[Records from a collection]
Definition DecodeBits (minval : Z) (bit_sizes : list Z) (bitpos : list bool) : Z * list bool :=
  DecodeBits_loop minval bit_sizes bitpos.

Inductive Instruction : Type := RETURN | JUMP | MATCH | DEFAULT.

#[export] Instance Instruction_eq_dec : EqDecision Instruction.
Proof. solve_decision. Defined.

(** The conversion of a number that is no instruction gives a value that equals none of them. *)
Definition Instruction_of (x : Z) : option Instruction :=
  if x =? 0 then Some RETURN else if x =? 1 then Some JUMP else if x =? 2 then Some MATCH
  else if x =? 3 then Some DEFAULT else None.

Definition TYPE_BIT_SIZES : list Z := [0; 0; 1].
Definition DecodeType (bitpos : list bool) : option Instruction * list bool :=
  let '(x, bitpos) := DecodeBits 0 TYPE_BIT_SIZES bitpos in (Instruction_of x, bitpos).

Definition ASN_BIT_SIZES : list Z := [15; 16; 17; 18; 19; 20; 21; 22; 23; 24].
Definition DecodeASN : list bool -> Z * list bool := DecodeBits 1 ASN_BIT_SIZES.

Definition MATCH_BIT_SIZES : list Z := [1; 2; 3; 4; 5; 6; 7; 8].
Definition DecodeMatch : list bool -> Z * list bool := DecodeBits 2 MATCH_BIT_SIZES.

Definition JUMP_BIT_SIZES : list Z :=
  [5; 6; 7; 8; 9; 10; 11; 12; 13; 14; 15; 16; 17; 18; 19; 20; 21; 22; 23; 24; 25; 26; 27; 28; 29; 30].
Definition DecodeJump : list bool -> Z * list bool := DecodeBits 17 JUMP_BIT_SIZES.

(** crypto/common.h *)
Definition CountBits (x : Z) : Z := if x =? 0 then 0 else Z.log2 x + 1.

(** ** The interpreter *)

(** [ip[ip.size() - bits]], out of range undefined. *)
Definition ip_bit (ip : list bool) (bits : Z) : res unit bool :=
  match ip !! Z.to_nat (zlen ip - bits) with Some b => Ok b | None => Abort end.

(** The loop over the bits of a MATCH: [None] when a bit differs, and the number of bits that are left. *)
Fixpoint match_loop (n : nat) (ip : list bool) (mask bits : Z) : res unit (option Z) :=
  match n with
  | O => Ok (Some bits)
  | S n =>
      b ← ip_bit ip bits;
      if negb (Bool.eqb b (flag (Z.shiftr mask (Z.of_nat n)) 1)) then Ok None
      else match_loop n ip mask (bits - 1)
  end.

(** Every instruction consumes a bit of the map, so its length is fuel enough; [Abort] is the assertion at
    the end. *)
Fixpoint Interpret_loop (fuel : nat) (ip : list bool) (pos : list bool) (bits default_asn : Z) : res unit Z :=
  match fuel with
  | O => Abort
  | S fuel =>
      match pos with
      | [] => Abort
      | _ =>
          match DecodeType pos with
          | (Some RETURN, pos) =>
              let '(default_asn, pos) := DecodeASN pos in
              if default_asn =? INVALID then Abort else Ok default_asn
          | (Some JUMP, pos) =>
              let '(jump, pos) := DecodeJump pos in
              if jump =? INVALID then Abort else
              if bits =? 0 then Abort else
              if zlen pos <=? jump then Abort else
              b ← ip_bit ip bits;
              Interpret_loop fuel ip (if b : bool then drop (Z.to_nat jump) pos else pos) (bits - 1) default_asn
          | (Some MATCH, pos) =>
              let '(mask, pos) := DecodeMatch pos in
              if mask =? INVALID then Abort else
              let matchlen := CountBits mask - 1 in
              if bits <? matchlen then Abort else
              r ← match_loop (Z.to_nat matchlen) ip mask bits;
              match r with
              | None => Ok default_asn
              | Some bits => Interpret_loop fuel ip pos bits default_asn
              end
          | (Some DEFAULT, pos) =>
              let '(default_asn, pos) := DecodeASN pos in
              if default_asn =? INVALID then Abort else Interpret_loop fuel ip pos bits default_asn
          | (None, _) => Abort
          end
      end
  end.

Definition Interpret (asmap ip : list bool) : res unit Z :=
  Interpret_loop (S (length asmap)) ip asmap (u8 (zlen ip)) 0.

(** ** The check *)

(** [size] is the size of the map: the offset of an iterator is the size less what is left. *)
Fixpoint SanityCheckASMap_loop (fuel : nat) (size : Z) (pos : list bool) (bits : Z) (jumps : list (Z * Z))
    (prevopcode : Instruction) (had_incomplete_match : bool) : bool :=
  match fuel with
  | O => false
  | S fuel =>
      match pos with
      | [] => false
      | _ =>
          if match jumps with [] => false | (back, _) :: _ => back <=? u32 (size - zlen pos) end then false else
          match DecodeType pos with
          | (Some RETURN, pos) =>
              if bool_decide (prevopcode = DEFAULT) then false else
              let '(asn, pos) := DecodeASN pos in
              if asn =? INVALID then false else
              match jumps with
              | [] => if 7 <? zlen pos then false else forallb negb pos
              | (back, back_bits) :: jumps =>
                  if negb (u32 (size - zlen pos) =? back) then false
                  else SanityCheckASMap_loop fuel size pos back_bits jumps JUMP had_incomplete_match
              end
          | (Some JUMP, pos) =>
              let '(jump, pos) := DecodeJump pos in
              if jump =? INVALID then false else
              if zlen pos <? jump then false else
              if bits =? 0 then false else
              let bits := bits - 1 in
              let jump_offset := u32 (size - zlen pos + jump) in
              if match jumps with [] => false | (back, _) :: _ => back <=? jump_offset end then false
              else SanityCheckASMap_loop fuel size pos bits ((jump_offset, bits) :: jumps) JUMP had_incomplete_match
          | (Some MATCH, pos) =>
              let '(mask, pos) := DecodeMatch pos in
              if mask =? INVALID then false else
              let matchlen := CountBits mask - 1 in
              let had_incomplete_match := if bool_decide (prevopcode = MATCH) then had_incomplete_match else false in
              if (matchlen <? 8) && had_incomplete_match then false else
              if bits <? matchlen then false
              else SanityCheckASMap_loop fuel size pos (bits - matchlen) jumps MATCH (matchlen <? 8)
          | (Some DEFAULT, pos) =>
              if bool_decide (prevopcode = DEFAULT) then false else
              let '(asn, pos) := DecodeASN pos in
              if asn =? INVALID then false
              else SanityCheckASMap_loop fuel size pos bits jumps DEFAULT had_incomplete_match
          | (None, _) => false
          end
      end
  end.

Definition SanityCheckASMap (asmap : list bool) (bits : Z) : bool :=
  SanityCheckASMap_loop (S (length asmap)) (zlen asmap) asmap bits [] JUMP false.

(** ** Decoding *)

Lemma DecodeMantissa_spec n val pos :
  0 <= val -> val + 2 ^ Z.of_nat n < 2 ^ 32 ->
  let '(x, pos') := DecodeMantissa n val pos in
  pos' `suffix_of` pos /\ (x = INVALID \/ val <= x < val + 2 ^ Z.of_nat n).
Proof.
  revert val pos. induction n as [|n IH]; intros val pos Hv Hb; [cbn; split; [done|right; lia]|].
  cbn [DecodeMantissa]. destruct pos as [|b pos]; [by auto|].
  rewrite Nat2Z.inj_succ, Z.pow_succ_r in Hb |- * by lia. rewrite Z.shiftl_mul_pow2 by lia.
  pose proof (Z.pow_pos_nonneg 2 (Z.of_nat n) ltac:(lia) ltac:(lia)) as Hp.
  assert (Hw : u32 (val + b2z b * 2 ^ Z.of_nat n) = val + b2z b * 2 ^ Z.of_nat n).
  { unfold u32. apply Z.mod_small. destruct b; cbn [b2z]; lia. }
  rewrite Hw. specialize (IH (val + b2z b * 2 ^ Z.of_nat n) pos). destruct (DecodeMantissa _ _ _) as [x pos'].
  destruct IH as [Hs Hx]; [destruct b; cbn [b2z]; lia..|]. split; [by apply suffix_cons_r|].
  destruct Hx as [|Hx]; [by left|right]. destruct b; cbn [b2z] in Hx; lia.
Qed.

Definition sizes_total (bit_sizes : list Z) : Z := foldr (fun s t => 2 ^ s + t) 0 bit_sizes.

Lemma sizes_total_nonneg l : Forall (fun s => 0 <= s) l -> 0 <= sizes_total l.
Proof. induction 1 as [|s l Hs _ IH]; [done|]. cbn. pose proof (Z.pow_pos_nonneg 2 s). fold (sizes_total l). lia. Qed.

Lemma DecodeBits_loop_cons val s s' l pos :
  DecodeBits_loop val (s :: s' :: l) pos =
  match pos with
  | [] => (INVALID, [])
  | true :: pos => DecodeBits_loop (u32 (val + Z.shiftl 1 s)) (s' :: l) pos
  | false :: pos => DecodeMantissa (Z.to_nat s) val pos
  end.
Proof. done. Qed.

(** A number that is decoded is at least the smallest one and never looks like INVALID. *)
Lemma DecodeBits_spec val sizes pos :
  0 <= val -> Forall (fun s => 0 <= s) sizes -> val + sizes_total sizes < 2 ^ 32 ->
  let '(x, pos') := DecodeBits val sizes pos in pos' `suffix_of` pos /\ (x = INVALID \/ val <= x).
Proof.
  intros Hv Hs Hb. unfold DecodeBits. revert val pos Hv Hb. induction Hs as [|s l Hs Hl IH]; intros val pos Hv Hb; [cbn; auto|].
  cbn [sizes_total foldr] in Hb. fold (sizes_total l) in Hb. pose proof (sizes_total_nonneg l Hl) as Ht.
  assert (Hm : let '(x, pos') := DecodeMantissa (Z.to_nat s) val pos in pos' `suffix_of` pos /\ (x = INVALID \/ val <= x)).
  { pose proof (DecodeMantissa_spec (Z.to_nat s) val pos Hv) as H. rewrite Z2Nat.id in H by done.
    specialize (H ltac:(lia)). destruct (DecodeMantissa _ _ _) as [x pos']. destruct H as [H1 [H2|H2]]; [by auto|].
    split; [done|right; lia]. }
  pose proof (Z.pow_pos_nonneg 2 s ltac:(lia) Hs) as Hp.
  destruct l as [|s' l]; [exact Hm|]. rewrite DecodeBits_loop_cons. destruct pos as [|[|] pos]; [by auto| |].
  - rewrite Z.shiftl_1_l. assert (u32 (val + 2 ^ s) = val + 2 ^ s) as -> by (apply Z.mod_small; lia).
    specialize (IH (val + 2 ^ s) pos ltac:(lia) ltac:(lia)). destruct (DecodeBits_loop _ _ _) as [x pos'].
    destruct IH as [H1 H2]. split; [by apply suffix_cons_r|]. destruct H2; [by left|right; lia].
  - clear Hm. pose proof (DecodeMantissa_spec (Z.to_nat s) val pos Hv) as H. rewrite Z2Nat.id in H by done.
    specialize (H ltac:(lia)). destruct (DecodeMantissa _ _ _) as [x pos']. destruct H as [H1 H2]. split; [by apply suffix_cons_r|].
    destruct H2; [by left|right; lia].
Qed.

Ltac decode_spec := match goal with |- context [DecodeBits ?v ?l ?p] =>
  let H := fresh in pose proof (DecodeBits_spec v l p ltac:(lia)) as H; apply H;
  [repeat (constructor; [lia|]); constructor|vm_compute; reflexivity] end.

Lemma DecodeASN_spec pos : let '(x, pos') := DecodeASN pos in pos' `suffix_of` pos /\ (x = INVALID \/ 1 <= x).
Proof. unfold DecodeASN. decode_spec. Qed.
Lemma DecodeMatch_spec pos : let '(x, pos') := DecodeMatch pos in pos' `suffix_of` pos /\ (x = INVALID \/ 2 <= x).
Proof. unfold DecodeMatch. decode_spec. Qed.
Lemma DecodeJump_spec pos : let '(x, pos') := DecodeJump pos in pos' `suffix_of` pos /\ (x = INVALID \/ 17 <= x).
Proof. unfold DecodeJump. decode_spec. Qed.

...

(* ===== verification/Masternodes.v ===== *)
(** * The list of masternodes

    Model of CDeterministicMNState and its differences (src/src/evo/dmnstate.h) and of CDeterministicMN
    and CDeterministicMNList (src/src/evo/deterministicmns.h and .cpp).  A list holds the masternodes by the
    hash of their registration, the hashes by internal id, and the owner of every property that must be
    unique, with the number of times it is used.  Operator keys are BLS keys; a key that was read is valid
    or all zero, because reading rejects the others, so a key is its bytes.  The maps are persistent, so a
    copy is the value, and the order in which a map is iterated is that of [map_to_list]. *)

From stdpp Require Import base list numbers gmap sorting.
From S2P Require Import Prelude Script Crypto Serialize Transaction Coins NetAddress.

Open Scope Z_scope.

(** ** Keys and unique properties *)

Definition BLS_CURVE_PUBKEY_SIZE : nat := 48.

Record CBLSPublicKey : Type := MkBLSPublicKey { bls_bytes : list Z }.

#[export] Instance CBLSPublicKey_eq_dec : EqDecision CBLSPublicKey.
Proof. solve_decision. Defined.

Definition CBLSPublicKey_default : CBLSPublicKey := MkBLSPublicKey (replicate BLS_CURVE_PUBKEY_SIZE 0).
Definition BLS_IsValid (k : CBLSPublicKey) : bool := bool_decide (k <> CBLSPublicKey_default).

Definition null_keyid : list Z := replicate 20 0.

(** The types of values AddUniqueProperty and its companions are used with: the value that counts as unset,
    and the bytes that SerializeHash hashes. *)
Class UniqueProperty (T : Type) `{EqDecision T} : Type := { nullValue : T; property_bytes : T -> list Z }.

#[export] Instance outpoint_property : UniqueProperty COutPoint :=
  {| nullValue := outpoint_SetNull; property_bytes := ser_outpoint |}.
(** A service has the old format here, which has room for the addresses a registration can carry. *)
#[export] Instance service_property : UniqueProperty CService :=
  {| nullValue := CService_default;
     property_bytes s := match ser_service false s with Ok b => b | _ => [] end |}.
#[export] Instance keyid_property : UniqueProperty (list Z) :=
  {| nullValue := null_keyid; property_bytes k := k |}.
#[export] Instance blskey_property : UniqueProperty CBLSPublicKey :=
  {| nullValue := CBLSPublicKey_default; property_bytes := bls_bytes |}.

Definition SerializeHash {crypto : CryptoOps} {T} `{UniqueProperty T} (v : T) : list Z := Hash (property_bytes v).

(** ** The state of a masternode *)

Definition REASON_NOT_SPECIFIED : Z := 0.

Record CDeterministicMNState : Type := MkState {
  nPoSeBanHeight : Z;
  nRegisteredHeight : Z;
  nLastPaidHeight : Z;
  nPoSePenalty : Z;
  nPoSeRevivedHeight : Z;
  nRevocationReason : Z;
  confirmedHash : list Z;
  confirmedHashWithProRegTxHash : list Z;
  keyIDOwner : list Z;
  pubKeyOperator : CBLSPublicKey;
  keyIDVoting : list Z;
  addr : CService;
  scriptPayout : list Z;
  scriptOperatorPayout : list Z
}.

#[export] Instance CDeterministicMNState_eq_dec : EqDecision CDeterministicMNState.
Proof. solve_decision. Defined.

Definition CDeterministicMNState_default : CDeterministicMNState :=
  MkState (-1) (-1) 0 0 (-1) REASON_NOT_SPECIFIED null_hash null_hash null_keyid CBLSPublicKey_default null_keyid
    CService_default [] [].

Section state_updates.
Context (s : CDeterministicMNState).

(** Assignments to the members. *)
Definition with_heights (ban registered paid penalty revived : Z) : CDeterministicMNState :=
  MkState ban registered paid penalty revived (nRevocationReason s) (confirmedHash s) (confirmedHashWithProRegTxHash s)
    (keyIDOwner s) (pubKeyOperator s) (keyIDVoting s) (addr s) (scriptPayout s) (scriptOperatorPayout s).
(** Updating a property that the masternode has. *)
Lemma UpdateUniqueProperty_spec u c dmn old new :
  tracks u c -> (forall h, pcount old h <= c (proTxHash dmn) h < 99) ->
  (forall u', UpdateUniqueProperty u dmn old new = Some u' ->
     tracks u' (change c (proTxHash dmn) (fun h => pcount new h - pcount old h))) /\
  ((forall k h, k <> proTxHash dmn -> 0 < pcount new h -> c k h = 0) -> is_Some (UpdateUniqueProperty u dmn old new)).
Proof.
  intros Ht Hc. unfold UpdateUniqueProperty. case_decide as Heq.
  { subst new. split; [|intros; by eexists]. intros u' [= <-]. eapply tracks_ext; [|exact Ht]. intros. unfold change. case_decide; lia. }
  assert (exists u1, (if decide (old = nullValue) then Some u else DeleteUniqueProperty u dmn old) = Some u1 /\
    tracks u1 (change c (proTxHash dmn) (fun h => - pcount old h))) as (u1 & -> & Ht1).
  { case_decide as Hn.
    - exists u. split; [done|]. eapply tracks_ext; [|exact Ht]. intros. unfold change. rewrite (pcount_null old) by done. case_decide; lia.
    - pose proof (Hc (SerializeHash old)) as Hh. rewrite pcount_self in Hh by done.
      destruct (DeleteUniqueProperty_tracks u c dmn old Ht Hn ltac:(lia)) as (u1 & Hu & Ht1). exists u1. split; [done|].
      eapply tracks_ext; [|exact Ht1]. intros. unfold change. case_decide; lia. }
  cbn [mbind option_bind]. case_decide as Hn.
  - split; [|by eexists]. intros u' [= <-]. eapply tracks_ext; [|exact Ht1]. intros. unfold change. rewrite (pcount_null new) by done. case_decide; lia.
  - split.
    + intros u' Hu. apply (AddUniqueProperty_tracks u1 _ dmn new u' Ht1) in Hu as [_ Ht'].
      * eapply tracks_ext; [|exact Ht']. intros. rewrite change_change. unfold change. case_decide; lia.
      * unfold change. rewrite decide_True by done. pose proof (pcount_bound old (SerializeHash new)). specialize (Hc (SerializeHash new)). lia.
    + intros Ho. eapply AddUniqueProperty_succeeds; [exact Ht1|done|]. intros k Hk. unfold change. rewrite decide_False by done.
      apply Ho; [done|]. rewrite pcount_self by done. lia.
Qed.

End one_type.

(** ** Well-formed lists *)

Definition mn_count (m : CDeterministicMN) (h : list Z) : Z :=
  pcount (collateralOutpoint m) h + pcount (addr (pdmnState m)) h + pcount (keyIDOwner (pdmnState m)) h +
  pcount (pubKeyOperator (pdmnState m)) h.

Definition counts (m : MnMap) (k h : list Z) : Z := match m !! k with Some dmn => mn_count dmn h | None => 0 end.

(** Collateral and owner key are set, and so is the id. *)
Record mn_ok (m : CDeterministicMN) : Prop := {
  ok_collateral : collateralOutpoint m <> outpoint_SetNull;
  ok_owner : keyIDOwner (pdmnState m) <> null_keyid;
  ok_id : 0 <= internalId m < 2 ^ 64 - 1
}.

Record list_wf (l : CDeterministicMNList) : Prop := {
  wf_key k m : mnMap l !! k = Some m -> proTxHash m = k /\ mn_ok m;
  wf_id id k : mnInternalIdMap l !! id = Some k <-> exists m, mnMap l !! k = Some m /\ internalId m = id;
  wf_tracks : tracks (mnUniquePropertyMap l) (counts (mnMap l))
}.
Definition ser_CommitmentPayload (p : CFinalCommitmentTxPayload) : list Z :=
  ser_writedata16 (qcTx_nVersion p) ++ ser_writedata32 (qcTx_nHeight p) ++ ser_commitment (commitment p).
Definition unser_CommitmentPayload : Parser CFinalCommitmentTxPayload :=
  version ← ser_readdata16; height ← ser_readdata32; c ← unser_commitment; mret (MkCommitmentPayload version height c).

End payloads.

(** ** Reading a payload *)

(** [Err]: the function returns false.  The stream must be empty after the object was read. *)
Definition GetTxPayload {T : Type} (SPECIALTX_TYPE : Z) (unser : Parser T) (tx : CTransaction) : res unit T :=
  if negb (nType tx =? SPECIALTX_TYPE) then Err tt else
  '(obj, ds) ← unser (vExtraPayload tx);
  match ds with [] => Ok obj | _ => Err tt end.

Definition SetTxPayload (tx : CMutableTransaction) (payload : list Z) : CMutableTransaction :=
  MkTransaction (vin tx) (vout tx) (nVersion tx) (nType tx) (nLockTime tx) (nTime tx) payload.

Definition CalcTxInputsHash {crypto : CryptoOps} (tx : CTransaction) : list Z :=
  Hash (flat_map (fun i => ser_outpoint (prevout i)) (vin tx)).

Work item:
Above are the entries. Output exactly the lines beginning with the line that has "From S2P Require" and ending with the line that has "Definition CBLSPublicKey_default : CBLSPublicKey".

Answer area:
From S2P Require Import Prelude Script Crypto Serialize Transaction Coins NetAddress.

Open Scope Z_scope.

(** ** Keys and unique properties *)

Definition BLS_CURVE_PUBKEY_SIZE : nat := 48.

Record CBLSPublicKey : Type := MkBLSPublicKey { bls_bytes : list Z }.

#[export] Instance CBLSPublicKey_eq_dec : EqDecision CBLSPublicKey.
Proof. solve_decision. Defined.

Definition CBLSPublicKey_default : CBLSPublicKey := MkBLSPublicKey (replicate BLS_CURVE_PUBKEY_SIZE 0).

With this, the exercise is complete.